• Assignment: Up to and including the line with "[calculateROI], [identifyBottlenecks] and", return every line from the start of the entries below exactly.

• Data in this exercise:
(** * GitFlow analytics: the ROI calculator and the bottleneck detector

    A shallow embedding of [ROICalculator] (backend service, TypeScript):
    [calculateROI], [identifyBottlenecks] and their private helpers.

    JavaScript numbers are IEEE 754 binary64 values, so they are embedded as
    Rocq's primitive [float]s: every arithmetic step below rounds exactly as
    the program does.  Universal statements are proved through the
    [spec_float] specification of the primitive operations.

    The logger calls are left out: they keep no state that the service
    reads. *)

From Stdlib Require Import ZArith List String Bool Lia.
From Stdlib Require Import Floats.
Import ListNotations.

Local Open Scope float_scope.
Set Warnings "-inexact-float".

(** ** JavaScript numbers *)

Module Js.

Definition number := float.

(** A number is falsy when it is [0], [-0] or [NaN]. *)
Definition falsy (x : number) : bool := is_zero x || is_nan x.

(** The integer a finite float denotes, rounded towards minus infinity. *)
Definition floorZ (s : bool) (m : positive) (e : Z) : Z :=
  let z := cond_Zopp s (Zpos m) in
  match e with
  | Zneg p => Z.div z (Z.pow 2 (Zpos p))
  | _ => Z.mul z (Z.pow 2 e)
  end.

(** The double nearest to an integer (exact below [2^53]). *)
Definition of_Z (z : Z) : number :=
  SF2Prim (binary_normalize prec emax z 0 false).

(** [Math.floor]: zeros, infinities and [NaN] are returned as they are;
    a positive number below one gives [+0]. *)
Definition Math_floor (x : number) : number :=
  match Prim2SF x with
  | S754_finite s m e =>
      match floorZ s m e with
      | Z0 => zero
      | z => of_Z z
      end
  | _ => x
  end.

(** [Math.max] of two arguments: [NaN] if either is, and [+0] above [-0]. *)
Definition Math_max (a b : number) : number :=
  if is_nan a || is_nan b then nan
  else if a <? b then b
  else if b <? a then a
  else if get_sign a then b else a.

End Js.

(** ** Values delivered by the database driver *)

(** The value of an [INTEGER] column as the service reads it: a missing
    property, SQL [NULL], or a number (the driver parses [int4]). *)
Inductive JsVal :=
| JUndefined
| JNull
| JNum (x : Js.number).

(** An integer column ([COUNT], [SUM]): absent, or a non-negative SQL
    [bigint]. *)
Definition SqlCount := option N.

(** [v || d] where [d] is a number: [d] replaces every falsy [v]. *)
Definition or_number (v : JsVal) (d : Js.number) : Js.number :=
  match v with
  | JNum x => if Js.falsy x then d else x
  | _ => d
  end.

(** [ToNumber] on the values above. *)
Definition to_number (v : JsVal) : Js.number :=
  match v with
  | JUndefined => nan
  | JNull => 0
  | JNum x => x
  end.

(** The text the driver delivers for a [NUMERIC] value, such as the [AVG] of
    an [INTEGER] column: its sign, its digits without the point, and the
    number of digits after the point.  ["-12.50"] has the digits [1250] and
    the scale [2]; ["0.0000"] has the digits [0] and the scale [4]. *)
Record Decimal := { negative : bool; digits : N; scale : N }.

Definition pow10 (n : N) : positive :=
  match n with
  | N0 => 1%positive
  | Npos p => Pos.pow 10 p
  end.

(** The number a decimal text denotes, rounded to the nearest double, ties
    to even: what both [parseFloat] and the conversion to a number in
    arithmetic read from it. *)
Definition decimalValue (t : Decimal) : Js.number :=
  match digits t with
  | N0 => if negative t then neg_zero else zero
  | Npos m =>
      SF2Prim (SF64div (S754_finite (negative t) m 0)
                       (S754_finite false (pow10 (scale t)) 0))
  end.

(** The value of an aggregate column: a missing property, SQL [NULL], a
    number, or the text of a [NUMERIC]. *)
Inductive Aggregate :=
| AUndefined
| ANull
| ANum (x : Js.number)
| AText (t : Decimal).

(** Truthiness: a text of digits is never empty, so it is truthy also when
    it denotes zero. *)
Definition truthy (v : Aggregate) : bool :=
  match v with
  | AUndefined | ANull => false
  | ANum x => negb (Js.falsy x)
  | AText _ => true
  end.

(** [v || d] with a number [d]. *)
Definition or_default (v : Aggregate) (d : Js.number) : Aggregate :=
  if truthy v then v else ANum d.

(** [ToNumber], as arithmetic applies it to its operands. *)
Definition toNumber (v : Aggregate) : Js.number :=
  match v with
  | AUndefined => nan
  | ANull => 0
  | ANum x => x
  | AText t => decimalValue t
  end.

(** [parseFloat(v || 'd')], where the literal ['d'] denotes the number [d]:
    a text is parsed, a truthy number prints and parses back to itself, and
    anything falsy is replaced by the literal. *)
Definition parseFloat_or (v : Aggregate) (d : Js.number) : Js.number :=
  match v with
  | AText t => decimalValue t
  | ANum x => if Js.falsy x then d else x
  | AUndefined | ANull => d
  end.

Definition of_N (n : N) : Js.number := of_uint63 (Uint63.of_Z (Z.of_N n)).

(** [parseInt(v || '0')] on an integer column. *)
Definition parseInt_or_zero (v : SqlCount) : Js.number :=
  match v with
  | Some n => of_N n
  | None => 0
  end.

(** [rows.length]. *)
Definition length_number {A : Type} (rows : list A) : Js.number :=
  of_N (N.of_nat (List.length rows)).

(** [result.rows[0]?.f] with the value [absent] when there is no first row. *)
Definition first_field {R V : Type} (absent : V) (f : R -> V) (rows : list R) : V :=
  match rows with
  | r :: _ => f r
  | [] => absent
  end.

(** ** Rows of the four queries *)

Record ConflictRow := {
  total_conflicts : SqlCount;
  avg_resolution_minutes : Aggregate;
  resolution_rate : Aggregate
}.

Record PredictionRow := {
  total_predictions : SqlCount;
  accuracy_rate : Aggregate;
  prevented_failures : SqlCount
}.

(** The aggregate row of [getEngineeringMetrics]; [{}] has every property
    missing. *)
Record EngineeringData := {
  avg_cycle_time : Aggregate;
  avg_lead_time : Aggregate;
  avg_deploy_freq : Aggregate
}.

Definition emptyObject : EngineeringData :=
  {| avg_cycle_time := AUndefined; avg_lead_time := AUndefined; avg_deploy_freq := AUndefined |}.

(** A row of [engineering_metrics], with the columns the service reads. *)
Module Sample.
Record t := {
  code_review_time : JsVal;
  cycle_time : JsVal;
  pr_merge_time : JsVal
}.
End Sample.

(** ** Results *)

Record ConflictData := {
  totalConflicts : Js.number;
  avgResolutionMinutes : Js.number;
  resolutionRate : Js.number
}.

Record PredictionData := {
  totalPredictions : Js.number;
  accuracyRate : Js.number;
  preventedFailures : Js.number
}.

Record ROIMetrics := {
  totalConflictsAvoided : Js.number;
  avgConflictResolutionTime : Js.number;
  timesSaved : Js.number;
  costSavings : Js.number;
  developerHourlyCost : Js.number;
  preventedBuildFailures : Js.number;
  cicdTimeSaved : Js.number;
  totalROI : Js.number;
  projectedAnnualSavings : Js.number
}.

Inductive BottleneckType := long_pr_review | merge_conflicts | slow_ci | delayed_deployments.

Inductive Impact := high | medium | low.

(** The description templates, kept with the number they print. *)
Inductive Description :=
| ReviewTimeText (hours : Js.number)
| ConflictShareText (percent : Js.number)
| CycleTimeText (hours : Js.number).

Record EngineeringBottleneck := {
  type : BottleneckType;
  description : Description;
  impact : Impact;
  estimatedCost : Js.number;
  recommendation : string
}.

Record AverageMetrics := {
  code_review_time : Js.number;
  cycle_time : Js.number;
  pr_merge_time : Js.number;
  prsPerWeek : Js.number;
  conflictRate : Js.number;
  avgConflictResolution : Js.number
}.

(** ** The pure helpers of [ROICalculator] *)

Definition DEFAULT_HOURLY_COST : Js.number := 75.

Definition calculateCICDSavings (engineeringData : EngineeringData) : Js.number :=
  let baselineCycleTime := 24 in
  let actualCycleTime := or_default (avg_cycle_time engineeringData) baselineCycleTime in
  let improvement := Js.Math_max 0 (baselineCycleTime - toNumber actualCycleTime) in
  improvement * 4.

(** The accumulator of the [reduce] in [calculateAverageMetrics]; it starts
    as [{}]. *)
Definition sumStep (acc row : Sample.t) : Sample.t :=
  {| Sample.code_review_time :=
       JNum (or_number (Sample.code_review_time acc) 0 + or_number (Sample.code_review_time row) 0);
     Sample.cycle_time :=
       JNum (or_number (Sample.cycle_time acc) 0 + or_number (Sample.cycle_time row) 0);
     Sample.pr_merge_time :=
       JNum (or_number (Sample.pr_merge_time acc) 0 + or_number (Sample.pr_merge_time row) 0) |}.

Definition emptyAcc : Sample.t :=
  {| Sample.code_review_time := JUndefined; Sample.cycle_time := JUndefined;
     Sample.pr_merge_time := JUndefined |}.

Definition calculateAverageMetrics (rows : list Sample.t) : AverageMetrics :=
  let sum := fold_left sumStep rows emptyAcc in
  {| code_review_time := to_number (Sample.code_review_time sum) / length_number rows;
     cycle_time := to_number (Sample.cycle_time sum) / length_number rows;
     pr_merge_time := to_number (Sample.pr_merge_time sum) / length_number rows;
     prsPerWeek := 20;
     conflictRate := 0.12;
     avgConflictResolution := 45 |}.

• Answer to the problem:
(** * GitFlow analytics: the ROI calculator and the bottleneck detector

    A shallow embedding of [ROICalculator] (backend service, TypeScript):
    [calculateROI], [identifyBottlenecks] and their private helpers.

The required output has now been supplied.